▸ DIRECTIONS FOR THIS TASK
For this exercise, please reproduce the records below word for word, from the first line through the line with "NGXHttpMainConf .| NGXConf2More]);".

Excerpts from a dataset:
(** Lines 205-354: from [fastcgi_cache_methods] to [gunzip_buffers]. *)
Definition directives_2 : list (string * list Z) := [
  ("fastcgi_cache_methods", [
    NGXHttpMainConf .| NGXHttpSrvConf .| NGXHttpLocConf .| NGXConf1More]);
  ("fastcgi_cache_min_uses", [
    NGXHttpMainConf .| NGXHttpSrvConf .| NGXHttpLocConf .| NGXConfTake1]);
  ("fastcgi_cache_path", [
    NGXHttpMainConf .| NGXConf2More]);
  ("fastcgi_cache_revalidate", [
    NGXHttpMainConf .| NGXHttpSrvConf .| NGXHttpLocConf .| NGXConfFlag]);
  ("fastcgi_cache_use_stale", [
    NGXHttpMainConf .| NGXHttpSrvConf .| NGXHttpLocConf .| NGXConf1More]);
  ("fastcgi_cache_valid", [
    NGXHttpMainConf .| NGXHttpSrvConf .| NGXHttpLocConf .| NGXConf1More]);
  ("fastcgi_catch_stderr", [
    NGXHttpMainConf .| NGXHttpSrvConf .| NGXHttpLocConf .| NGXConfTake1]);
  ("fastcgi_connect_timeout", [
    NGXHttpMainConf .| NGXHttpSrvConf .| NGXHttpLocConf .| NGXConfTake1]);
  ("fastcgi_force_ranges", [
    NGXHttpMainConf .| NGXHttpSrvConf .| NGXHttpLocConf .| NGXConfFlag]);
  ("fastcgi_hide_header", [
    NGXHttpMainConf .| NGXHttpSrvConf .| NGXHttpLocConf .| NGXConfTake1]);
  ("fastcgi_ignore_client_abort", [
    NGXHttpMainConf .| NGXHttpSrvConf .| NGXHttpLocConf .| NGXConfFlag]);
  ("fastcgi_ignore_headers", [
    NGXHttpMainConf .| NGXHttpSrvConf .| NGXHttpLocConf .| NGXConf1More]);
  ("fastcgi_index", [
    NGXHttpMainConf .| NGXHttpSrvConf .| NGXHttpLocConf .| NGXConfTake1]);
  ("fastcgi_intercept_errors", [
    NGXHttpMainConf .| NGXHttpSrvConf .| NGXHttpLocConf .| NGXConfFlag]);
  ("fastcgi_keep_conn", [
    NGXHttpMainConf .| NGXHttpSrvConf .| NGXHttpLocConf .| NGXConfFlag]);
  ("fastcgi_limit_rate", [
    NGXHttpMainConf .| NGXHttpSrvConf .| NGXHttpLocConf .| NGXConfTake1]);
  ("fastcgi_max_temp_file_size", [
    NGXHttpMainConf .| NGXHttpSrvConf .| NGXHttpLocConf .| NGXConfTake1]);
  ("fastcgi_next_upstream", [
    NGXHttpMainConf .| NGXHttpSrvConf .| NGXHttpLocConf .| NGXConf1More]);
  ("fastcgi_next_upstream_timeout", [
    NGXHttpMainConf .| NGXHttpSrvConf .| NGXHttpLocConf .| NGXConfTake1]);
  ("fastcgi_next_upstream_tries", [
    NGXHttpMainConf .| NGXHttpSrvConf .| NGXHttpLocConf .| NGXConfTake1]);
  ("fastcgi_no_cache", [
    NGXHttpMainConf .| NGXHttpSrvConf .| NGXHttpLocConf .| NGXConf1More]);
  ("fastcgi_param", [
    NGXHttpMainConf .| NGXHttpSrvConf .| NGXHttpLocConf .| NGXConfTake23]);
  ("fastcgi_pass", [
    NGXHttpLocConf .| NGXHttpLifConf .| NGXConfTake1]);
  ("fastcgi_pass_header", [
    NGXHttpMainConf .| NGXHttpSrvConf .| NGXHttpLocConf .| NGXConfTake1]);
  ("fastcgi_pass_request_body", [
    NGXHttpMainConf .| NGXHttpSrvConf .| NGXHttpLocConf .| NGXConfFlag]);
  ("fastcgi_pass_request_headers", [
    NGXHttpMainConf .| NGXHttpSrvConf .| NGXHttpLocConf .| NGXConfFlag]);
  ("fastcgi_read_timeout", [
    NGXHttpMainConf .| NGXHttpSrvConf .| NGXHttpLocConf .| NGXConfTake1]);
  ("fastcgi_request_buffering", [
    NGXHttpMainConf .| NGXHttpSrvConf .| NGXHttpLocConf .| NGXConfFlag]);
  ("fastcgi_send_lowat", [
    NGXHttpMainConf .| NGXHttpSrvConf .| NGXHttpLocConf .| NGXConfTake1]);
  ("fastcgi_send_timeout", [
    NGXHttpMainConf .| NGXHttpSrvConf .| NGXHttpLocConf .| NGXConfTake1]);
  ("fastcgi_socket_keepalive", [
    NGXHttpMainConf .| NGXHttpSrvConf .| NGXHttpLocConf .| NGXConfFlag]);
  ("fastcgi_split_path_info", [
    NGXHttpMainConf .| NGXHttpSrvConf .| NGXHttpLocConf .| NGXConfTake1]);
  ("fastcgi_store", [
    NGXHttpMainConf .| NGXHttpSrvConf .| NGXHttpLocConf .| NGXConfTake1]);
  ("fastcgi_store_access", [
    NGXHttpMainConf .| NGXHttpSrvConf .| NGXHttpLocConf .| NGXConfTake123]);
  ("fastcgi_temp_file_write_size", [
    NGXHttpMainConf .| NGXHttpSrvConf .| NGXHttpLocConf .| NGXConfTake1]);
  ("fastcgi_temp_path", [
    NGXHttpMainConf .| NGXHttpSrvConf .| NGXHttpLocConf .| NGXConfTake1234]);
  ("flv", [
    NGXHttpLocConf .| NGXConfNoArgs]);
  ("geo", [
    NGXHttpMainConf .| NGXConfBlock .| NGXConfTake12;
    NGXStreamMainConf .| NGXConfBlock .| NGXConfTake12]);
  ("geoip_city", [
    NGXHttpMainConf .| NGXConfTake12;
    NGXStreamMainConf .| NGXConfTake12]);
  ("geoip_country", [
    NGXHttpMainConf .| NGXConfTake12;
    NGXStreamMainConf .| NGXConfTake12]);
  ("geoip_org", [
    NGXHttpMainConf .| NGXConfTake12;
    NGXStreamMainConf .| NGXConfTake12]);
  ("geoip_proxy", [
    NGXHttpMainConf .| NGXConfTake1]);
  ("geoip_proxy_recursive", [
    NGXHttpMainConf .| NGXConfFlag]);
  ("google_perftools_profiles", [
    NGXMainConf .| NGXDirectConf .| NGXConfTake1]);
  ("grpc_bind", [
    NGXHttpMainConf .| NGXHttpSrvConf .| NGXHttpLocConf .| NGXConfTake12]);
  ("grpc_buffer_size", [
    NGXHttpMainConf .| NGXHttpSrvConf .| NGXHttpLocConf .| NGXConfTake1]);
  ("grpc_connect_timeout", [
    NGXHttpMainConf .| NGXHttpSrvConf .| NGXHttpLocConf .| NGXConfTake1]);
  ("grpc_hide_header", [
    NGXHttpMainConf .| NGXHttpSrvConf .| NGXHttpLocConf .| NGXConfTake1]);
  ("grpc_ignore_headers", [
    NGXHttpMainConf .| NGXHttpSrvConf .| NGXHttpLocConf .| NGXConf1More]);
  ("grpc_intercept_errors", [
    NGXHttpMainConf .| NGXHttpSrvConf .| NGXHttpLocConf .| NGXConfFlag]);
  ("grpc_next_upstream", [
    NGXHttpMainConf .| NGXHttpSrvConf .| NGXHttpLocConf .| NGXConf1More]);
  ("grpc_next_upstream_timeout", [
    NGXHttpMainConf .| NGXHttpSrvConf .| NGXHttpLocConf .| NGXConfTake1]);
  ("grpc_next_upstream_tries", [
    NGXHttpMainConf .| NGXHttpSrvConf .| NGXHttpLocConf .| NGXConfTake1]);
  ("grpc_pass", [
    NGXHttpLocConf .| NGXHttpLifConf .| NGXConfTake1]);
  ("grpc_pass_header", [
    NGXHttpMainConf .| NGXHttpSrvConf .| NGXHttpLocConf .| NGXConfTake1]);
  ("grpc_read_timeout", [
    NGXHttpMainConf .| NGXHttpSrvConf .| NGXHttpLocConf .| NGXConfTake1]);
  ("grpc_send_timeout", [
    NGXHttpMainConf .| NGXHttpSrvConf .| NGXHttpLocConf .| NGXConfTake1]);
  ("grpc_set_header", [
    NGXHttpMainConf .| NGXHttpSrvConf .| NGXHttpLocConf .| NGXConfTake2]);
  ("grpc_socket_keepalive", [
    NGXHttpMainConf .| NGXHttpSrvConf .| NGXHttpLocConf .| NGXConfFlag]);
  ("grpc_ssl_certificate", [
    NGXHttpMainConf .| NGXHttpSrvConf .| NGXHttpLocConf .| NGXConfTake1]);
  ("grpc_ssl_certificate_key", [
    NGXHttpMainConf .| NGXHttpSrvConf .| NGXHttpLocConf .| NGXConfTake1]);
  ("grpc_ssl_ciphers", [
    NGXHttpMainConf .| NGXHttpSrvConf .| NGXHttpLocConf .| NGXConfTake1]);
  ("grpc_ssl_crl", [
    NGXHttpMainConf .| NGXHttpSrvConf .| NGXHttpLocConf .| NGXConfTake1]);
  ("grpc_ssl_name", [
    NGXHttpMainConf .| NGXHttpSrvConf .| NGXHttpLocConf .| NGXConfTake1]);
  ("grpc_ssl_password_file", [
    NGXHttpMainConf .| NGXHttpSrvConf .| NGXHttpLocConf .| NGXConfTake1]);
  ("grpc_ssl_protocols", [
    NGXHttpMainConf .| NGXHttpSrvConf .| NGXHttpLocConf .| NGXConf1More]);
  ("grpc_ssl_server_name", [
    NGXHttpMainConf .| NGXHttpSrvConf .| NGXHttpLocConf .| NGXConfFlag]);
  ("grpc_ssl_session_reuse", [
    NGXHttpMainConf .| NGXHttpSrvConf .| NGXHttpLocConf .| NGXConfFlag]);
  ("grpc_ssl_trusted_certificate", [
    NGXHttpMainConf .| NGXHttpSrvConf .| NGXHttpLocConf .| NGXConfTake1]);
  ("grpc_ssl_verify", [
    NGXHttpMainConf .| NGXHttpSrvConf .| NGXHttpLocConf .| NGXConfFlag]);
  ("grpc_ssl_verify_depth", [
    NGXHttpMainConf .| NGXHttpSrvConf .| NGXHttpLocConf .| NGXConfTake1]);
  ("gunzip", [
    NGXHttpMainConf .| NGXHttpSrvConf .| NGXHttpLocConf .| NGXConfFlag]);
  ("gunzip_buffers", [
    NGXHttpMainConf .| NGXHttpSrvConf .| NGXHttpLocConf .| NGXConfTake2])].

▸ EXERCISE SOLUTION
(** Lines 205-354: from [fastcgi_cache_methods] to [gunzip_buffers]. *)
Definition directives_2 : list (string * list Z) := [
  ("fastcgi_cache_methods", [
    NGXHttpMainConf .| NGXHttpSrvConf .| NGXHttpLocConf .| NGXConf1More]);
  ("fastcgi_cache_min_uses", [
    NGXHttpMainConf .| NGXHttpSrvConf .| NGXHttpLocConf .| NGXConfTake1]);
  ("fastcgi_cache_path", [
    NGXHttpMainConf .| NGXConf2More]);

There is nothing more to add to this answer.